私立探偵サム・スペードが鷹の彫像を巡り複雑に絡み合った謎を解いていくダシール・ハメット原作小説の映画化。

サンフランシスコ。金門橋が間近に見える場所で探偵事務所を経営している、敏腕探偵サム・スペードと相棒のアーチャー・マイルズ。
ある日、身なりのいい美しい女から、駆け落ちした妹を、サーズビーという男から取り戻して欲しいとの依頼が。着手金も良かったため、スペードとアーチャーは早速調査にとりかかります。サムの相棒のアーチャーは、サーズビーの尾行と監視を始めます。
その夜、自宅で眠っていたサムのもとに警察から電話が。その内容は、至近距離からアーチャーが射殺されたというものでした。
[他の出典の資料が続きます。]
(* ===== verification/AddrRange.v ===== *)
(** * Address ranges

    Models [base/addr_range.hh]: an inclusive range with optional bit
    interleaving, its predicates, the constructor that merges a complete set
    of interleaved ranges, and the convenience constructors.  The theorems say
    what set of addresses each operation stands for. *)

From S2P Require Import Prelude.
From S2P Require Import BitMath.

Module AR.

Record AddrRange := mkAddrRange {
  _start : Z;
  _end : Z;
  intlvHighBit : Z;
  intlvBits : Z;
  intlvMatch : Z
}.

#[global] Instance AddrRange_eq_dec : EqDecision AddrRange.
Proof. solve_decision. Defined.

(** [AddrRange()] *)
Definition AddrRange_default : AddrRange := mkAddrRange 1 0 0 0 0.

(** [AddrRange(_start, _end)] *)
Definition AddrRange2 (s e : Z) : AddrRange := mkAddrRange s e 0 0 0.

Definition interleaved (r : AddrRange) : bool := negb (intlvBits r =? 0).

Definition granularity (r : AddrRange) : Z :=
  u64 (Z.shiftl 1 (intlvHighBit r - intlvBits r + 1)).

Definition stripes (r : AddrRange) : Z := u32 (u64 (Z.shiftl 1 (intlvBits r))).

Definition size (r : AddrRange) : Z :=
  Z.shiftr (u64 (u64 (_end r - _start r) + 1)) (intlvBits r).

Definition valid (r : AddrRange) : bool := _start r <=? _end r.

Definition start (r : AddrRange) : Z := _start r.

Definition mergesWith (this r : AddrRange) : bool :=
  (_start r =? _start this) && (_end r =? _end this) &&
  (intlvHighBit r =? intlvHighBit this) && (intlvBits r =? intlvBits this).

Definition contains (r : AddrRange) (a : Z) : bool :=
  (_start r <=? a) && (a <=? _end r) &&
  (negb (interleaved r) ||
   (bits a (intlvHighBit r) (intlvHighBit r - intlvBits r + 1) =? intlvMatch r)).

Definition intersects (this r : AddrRange) : res bool :=
  if negb (interleaved this) then
    Ok ((_start this <=? _end r) && (_start r <=? _end this))
  else if size r =? 1 then Ok (contains this (start r))
  else if negb (interleaved r) then
    Ok ((_start this <=? _end r) && (_start r <=? _end this))
  else if mergesWith this r then Ok (intlvMatch this =? intlvMatch r)
  else panic.

Definition isSubset (this r : AddrRange) : res bool :=
  if interleaved this then panic
  else Ok ((_start r <=? _start this) && (_end this <=? _end r)).

(** [operator<] *)
Definition range_lt (this r : AddrRange) : bool :=
  if negb (_start this =? _start r) then _start this <? _start r
  else intlvMatch this <? intlvMatch r.

(** The loop of the merging constructor: [this] has the fields of the first
    range, and the ranges must come with matches 0, 1, 2, ... *)
Fixpoint merge_check (this : AddrRange) (ranges : list AddrRange) (mtch : Z) : res unit :=
  match ranges with
  | [] => Ok tt
  | r :: rs =>
      if negb (mergesWith this r) then Err Fatal
      else if negb (intlvMatch r =? mtch) then Err Fatal
      else merge_check this rs (u8 (mtch + 1))
  end.

(** [AddrRange(const std::vector<AddrRange>& ranges)] *)
Definition AddrRange_merge (ranges : list AddrRange) : res AddrRange :=
  match ranges with
  | [] => Ok AddrRange_default
  | f :: _ =>
      let this := mkAddrRange (_start f) (_end f) (intlvHighBit f) (intlvBits f) 0 in
      if negb (Z.of_nat (length ranges) =? u64 (Z.shiftl 1 (intlvBits f))) then Err Fatal
      else
        _ ← merge_check this ranges 0;
        Ok (this <| intlvHighBit := 0 |> <| intlvBits := 0 |>)
  end.

Definition RangeEx (s e : Z) : AddrRange := AddrRange2 s (u64 (e - 1)).
Definition RangeIn (s e : Z) : AddrRange := AddrRange2 s e.
Definition RangeSize (s sz : Z) : AddrRange := AddrRange2 s (u64 (u64 (s + sz) - 1)).

(** ** Well-formedness: the fields fit their C++ types and the interleaving
    bits lie inside the address. *)
Definition wf (r : AddrRange) : Prop :=
  inw 64 (_start r) /\ inw 64 (_end r) /\
  0 <= intlvBits r /\ intlvHighBit r < 64 /\
  (intlvBits r <> 0 -> 0 <= intlvHighBit r - intlvBits r + 1) /\
  inw 8 (intlvMatch r).

(** The addresses a range stands for. *)
Definition in_range (r : AddrRange) (a : Z) : Prop := contains r a = true.

Lemma contains_plain s e a : contains (AddrRange2 s e) a = (s <=? a) && (a <=? e).
Proof. unfold contains, AddrRange2, interleaved. cbn. by rewrite andb_true_r. Qed.

Lemma contains_bounds r a : contains r a = true -> _start r <= a <= _end r.
Proof. unfold contains. intros H. bool_prop. lia. Qed.

Lemma interleaved_false r : interleaved r = false <-> intlvBits r = 0.
Proof. unfold interleaved. rewrite negb_false_iff. apply Z.eqb_eq. Qed.

Lemma contains_not_interleaved r a :
  interleaved r = false -> contains r a = (_start r <=? a) && (a <=? _end r).
Proof. unfold contains. intros ->. cbn. by rewrite andb_true_r. Qed.

#[export] Hint Rewrite contains_plain : pim.

(** The size of a plain range is the number of its addresses. *)
Lemma size_plain s e : inw 64 s -> inw 64 e -> s <= e -> e - s < u64_max ->
  size (AddrRange2 s e) = e - s + 1.
Proof.
  unfold inw, u64_max. intros. unfold size, AddrRange2. cbn [_end _start intlvBits].
  rewrite Z.shiftr_0_r. rewrite (u64_small (e - s)) by lia. apply u64_small. lia.
Qed.

(** ** Theorems *)

(** Two plain ranges intersect exactly when they share an address. *)
Theorem intersects_plain (a b : AddrRange) :
  interleaved a = false -> interleaved b = false ->
  valid a = true -> valid b = true ->
  exists ans, intersects a b = Ok ans
    /\ (ans = true <-> exists x, in_range a x /\ in_range b x).
Proof.
  intros Ha Hb Va Vb. unfold intersects. rewrite Ha. cbn [negb].
  eexists; split; [reflexivity|]. unfold in_range, valid in *.
  rewrite andb_true_iff, !Z.leb_le. bool_prop. split.
  - intros [H1 H2]. exists (Z.max (_start a) (_start b)).
    rewrite !contains_not_interleaved by done.
    rewrite !andb_true_iff, !Z.leb_le. lia.
  - intros (x & Hx & Hy). apply contains_bounds in Hx, Hy. lia.
Qed.

(** A plain range is a subset exactly when each of its addresses is in the
    other range. *)
Theorem isSubset_plain (a b : AddrRange) :
  interleaved a = false -> interleaved b = false -> valid a = true ->
  exists ans, isSubset a b = Ok ans
    /\ (ans = true <-> forall x, in_range a x -> in_range b x).
Proof.
  intros Ha Hb Va. unfold isSubset. rewrite Ha. eexists; split; [reflexivity|].
  unfold in_range, valid in *. setoid_rewrite contains_not_interleaved; [|done..].
  setoid_rewrite andb_true_iff. rewrite !Z.leb_le. bool_prop. split.
  - intros [H1 H2] x [H3 H4]. bool_prop. rewrite !Z.leb_le. lia.
  - intros H. destruct (H (_start a)) as [H1 _]; [rewrite !Z.leb_le; lia|].
    destruct (H (_end a)) as [_ H2]; [rewrite !Z.leb_le; lia|]. bool_prop. lia.
Qed.

(** *** Interleaving *)

Lemma mergesWith_fields a b : mergesWith a b = true ->
  b = a <| intlvMatch := intlvMatch b |>.
Proof.
  unfold mergesWith. intros H. bool_prop. destruct a, b; cbn in *. by subst.
Qed.

Lemma contains_interleaved r a : interleaved r = true ->
  contains r a = (_start r <=? a) && (a <=? _end r) &&
    (bits a (intlvHighBit r) (intlvHighBit r - intlvBits r + 1) =? intlvMatch r).
Proof. unfold contains. intros ->. done. Qed.

(** Two stripes of the same interleaved range either coincide or are disjoint,
    and [intersects] tells which. *)
Theorem intersects_stripes (a b : AddrRange) :
  interleaved a = true -> mergesWith a b = true -> size b <> 1 ->
  exists ans, intersects a b = Ok ans
    /\ (ans = true -> forall x, in_range a x <-> in_range b x)
    /\ (ans = false -> forall x, in_range a x -> ~ in_range b x).
Proof.
  intros Ha Hm Hs. unfold intersects. rewrite Ha, (proj2 (Z.eqb_neq _ _) Hs), Hm.
  apply mergesWith_fields in Hm.
  assert (interleaved b = true) as Hb by (by rewrite Hm).
  rewrite Hb. cbn [negb]. eexists; split; [reflexivity|].
  unfold in_range. setoid_rewrite contains_interleaved; [|done..].
  rewrite Hm. cbn [_start _end intlvHighBit intlvBits intlvMatch field_upd].
  split; intros E x; bool_prop.
  - by rewrite E.
  - rewrite !andb_true_iff, !Z.eqb_eq. intros [_ H1] [_ H2]. congruence.
Qed.

Lemma merge_check_lookup this rs m :
  inw 8 m -> merge_check this rs m = Ok tt ->
  forall i r, rs !! i = Some r ->
    mergesWith this r = true /\ intlvMatch r = u8 (m + Z.of_nat i).
Proof.
  revert m. induction rs as [|r0 rs IH]; intros m Hm H i r Hi; [done|].
  cbn in H. do 2 (case_if_in H; [done|]). bool_prop.
  destruct i as [|i]; cbn in Hi.
  - injection Hi as <-. split; [done|]. rewrite Z.add_0_r. unfold u8. by rewrite (wrap_id 8 m Hm).
  - apply IH with (i := i) (r := r) in H; [|apply wrap_range; lia|done].
    destruct H as [-> ->]. split; [done|]. unfold u8. rewrite wrap_add_l. f_equal. lia.
Qed.

(** The stripe an address of the merged range falls in. *)
Definition stripe_of (f : AddrRange) (x : Z) : Z :=
  if intlvBits f =? 0 then 0
  else bits x (intlvHighBit f) (intlvHighBit f - intlvBits f + 1).

Lemma stripe_of_range f x : wf f -> 0 <= stripe_of f x < 2 ^ intlvBits f.
Proof.
  intros (W1 & W2 & W3 & W4 & W5 & W6). unfold stripe_of. case_if; bool_prop.
  - rewrite Hif. lia.
  - rewrite bits_arith by lia.
    replace (intlvHighBit f - (intlvHighBit f - intlvBits f + 1) + 1) with (intlvBits f) by lia.
    apply Z.mod_pos_bound, Z.pow_pos_nonneg; lia.
Qed.

Lemma stripe_contains f r i x :
  wf f -> mergesWith f r = true -> intlvMatch r = i -> 0 <= i < 2 ^ intlvBits f ->
  in_range r x <-> (_start f <= x <= _end f) /\ i = stripe_of f x.
Proof.
  intros W Hm Hi Hr. apply mergesWith_fields in Hm.
  unfold in_range, contains, interleaved, stripe_of. rewrite Hm.
  cbn [_start _end intlvHighBit intlvBits intlvMatch field_upd].
  rewrite !andb_true_iff, orb_true_iff, !Z.leb_le, Hi, negb_involutive.
  destruct (Z.eqb_spec (intlvBits f) 0) as [E0|E0].
  - rewrite E0 in *. change (2 ^ 0) with 1 in *. split; [lia|]. intros [? ?].
    split; [lia|by left].
  - rewrite Z.eqb_eq. split; intros [? H]; (split; [lia|]); [|right; symmetry; exact H].
    destruct H; [done|by symmetry].
Qed.

(** Of a complete set of stripes, an address of the merged range lies in the one
    its interleaving bits select, and in no other. *)
Lemma merge_stripes (rs : list AddrRange) (m : AddrRange) (x : Z) :
  rs <> [] -> Forall wf rs -> Forall (fun r => intlvBits r <= 8) rs ->
  AddrRange_merge rs = Ok m ->
  interleaved m = false /\
  exists s : nat, (s < length rs)%nat /\
    forall i r, rs !! i = Some r -> (in_range r x <-> in_range m x /\ i = s).
Proof.
  intros Hne Hwf Hb Hm. destruct rs as [|f rs]; [done|]. clear Hne.
  unfold AddrRange_merge in Hm. case_if_in Hm; [done|]. res_inv. bool_prop. destruct a.
  pose proof (merge_check_lookup _ _ _ (conj (Z.le_refl 0) eq_refl) Hm0) as Hall.
  apply Forall_inv in Hwf. apply Forall_inv in Hb.
  assert (2 ^ intlvBits f <= 2 ^ 8) by (apply Z.pow_le_mono_r; lia).
  pose proof (stripe_of_range f x Hwf) as Hs.
  rewrite Z.shiftl_1_l, u64_small in Hif by lia.
  split; [done|]. exists (Z.to_nat (stripe_of f x)). split; [lia|]. intros i r Hi.
  pose proof (lookup_lt_Some _ _ _ Hi) as Hlt.
  destruct (Hall i r Hi) as [Hmw Hmt]. unfold u8 in Hmt.
  rewrite Z.add_0_l, wrap_id in Hmt by (unfold inw; lia).
  rewrite (stripe_contains f r (Z.of_nat i) x Hwf Hmw Hmt) by lia.
  unfold in_range. rewrite contains_not_interleaved by done. cbn.
  rewrite andb_true_iff, !Z.leb_le. split; intros [H1 H2]; (split; [done|lia]).
Qed.

(** Merging a complete set of stripes yields the plain range they tile: every
    address of it lies in exactly one of the stripes. *)
Theorem merge_tiles (rs : list AddrRange) (m : AddrRange) (x : Z) :
  rs <> [] -> Forall wf rs -> Forall (fun r => intlvBits r <= 8) rs ->
  AddrRange_merge rs = Ok m ->
  (in_range m x <-> exists i, (exists r, rs !! i = Some r /\ in_range r x)
      /\ forall j r', rs !! j = Some r' -> in_range r' x -> j = i).
Proof.
  intros Hne Hwf Hb Hm. destruct (merge_stripes rs m x Hne Hwf Hb Hm) as (_ & s & Hs & Hin). split.
  - intros Hx. exists s. destruct (lookup_lt_is_Some_2 rs s Hs) as [r Hr]. split.
    + exists r. split; [done|]. apply (proj2 (Hin _ _ Hr)). by split.
    + intros j r' Hj Hr'. by apply (proj1 (Hin _ _ Hj)) in Hr' as [_ ?].
  - intros (i & (r & Hi & Hr) & _). by apply (proj1 (Hin _ _ Hi)) in Hr as [? _].
Qed.

(** An address is in the merged range exactly when it is in a stripe. *)
Lemma merge_covers (rs : list AddrRange) (m : AddrRange) (x : Z) :
  rs <> [] -> Forall wf rs -> Forall (fun r => intlvBits r <= 8) rs ->
  AddrRange_merge rs = Ok m -> interleaved m = false /\ (in_range m x <-> Exists (fun r => in_range r x) rs).
Proof.
  intros Hne Hwf Hb Hm. destruct (merge_stripes rs m x Hne Hwf Hb Hm) as (Hi & s & Hs & Hin).
  split; [done|]. rewrite Exists_exists. split.
  - intros Hx. destruct (lookup_lt_is_Some_2 rs s Hs) as [r Hr]. exists r.
    split; [by eapply list_elem_of_lookup_2|]. apply (proj2 (Hin _ _ Hr)). by split.
  - intros (r & [i Hr]%list_elem_of_lookup & Hx). by apply (proj1 (Hin _ _ Hr)) in Hx as [? _].
Qed.

(** Two stripes of 16 bytes in [0, 63]. *)
Definition ex_stripes : list AddrRange := [mkAddrRange 0 63 4 1 0; mkAddrRange 0 63 4 1 1].

Lemma merge_tiles_witness :
  in_range (AddrRange2 0 63) 20 <->
  exists i, (exists r, ex_stripes !! i = Some r /\ in_range r 20)
      /\ forall j r', ex_stripes !! j = Some r' -> in_range r' 20 -> j = i.
Proof.
  apply (merge_tiles ex_stripes (AddrRange2 0 63) 20).
  - done.
  - repeat constructor; cbn; lia.
  - repeat constructor; cbn; lia.
  - reflexivity.
Defined.

Lemma intersects_stripes_witness :
  exists ans, intersects (mkAddrRange 0 63 4 1 0) (mkAddrRange 0 63 4 1 1) = Ok ans
    /\ (ans = false -> forall x, in_range (mkAddrRange 0 63 4 1 0) x ->
          ~ in_range (mkAddrRange 0 63 4 1 1) x).
Proof.
  destruct (intersects_stripes (mkAddrRange 0 63 4 1 0) (mkAddrRange 0 63 4 1 1))
    as (ans & H1 & _ & H2); [done..|]. by exists ans.
Defined.

End AR.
そして別の場所でサーズビーも何者かにより射殺されていました
相棒のアーチャーのワイフと不倫関係にあったサムは、警察に第一容疑者として疑われてしまいます。
そんなさなか、カイロという怪しげな男から、黒い鷹の彫像を渡してくれたら5000ドル払うという依頼が舞い込みます。カイロによると黒い鷹の彫像は、サーズビーが持っていたというのです。カイロは、サムが黒い鷹の彫像の隠し場所を知っていると勘違いしている様子です
カイロという男、最初の依頼人の女、カイロの背後にいる大物、そして、警察から容疑者として疑われているサム。
サムは、謎を解き明かし、自らの容疑を晴らし、相棒の仇をとることができるのでしょうか……

予告編動画リンク

制作、ハル・B・ウォリス、ヘンリー・ブランク
監督、脚本、ジョン・ヒューストン
原作、ダシール・ハメット
撮影、アーサー・エディソン
音楽、アドルフ・ドイッチ
出演、ハンフリー・ボガート、メアリー・アスター、グラディス・ジョージ、ピーター・ローレ、バートン・マクレーン、リー・パトリック、シドニー・グリーン・ストリート

ジョン・ヒューストンは、この作品で監督としてのキャリアをスタートさせました。脚本や役者もこなす多才な名監督です。ハンフリー・ボガートとタッグを組んだ作品に、「黄金」「キー・ラーゴ」「アフリカの女王」などがあります。
アーサー・エディソンは、「西部戦線異状なし」「カサブランカ」などの撮影も担当しています。
ハンフリー・ボガートは、映画会社ワーナーから生まれた大スターで、そのキャリアの初期は脇役のギャングを演じることが多く、長い下積みを経験しました。1941年「ハイ・シエラ」のヒットからスターの足がかりを得、同年の「マルタの鷹」の大ヒットでその地位は確固としたものになりました。翌年の「カサブランカ」では、アカデミー主演男優賞にノミネートされ、演技派の大スターとして認知されるところとなりました。ちなみに、ボガートの独特の喋り口調は、第一次世界大戦に従軍したときの怪我の後遺症で顔の一部が麻痺した為だといわれています。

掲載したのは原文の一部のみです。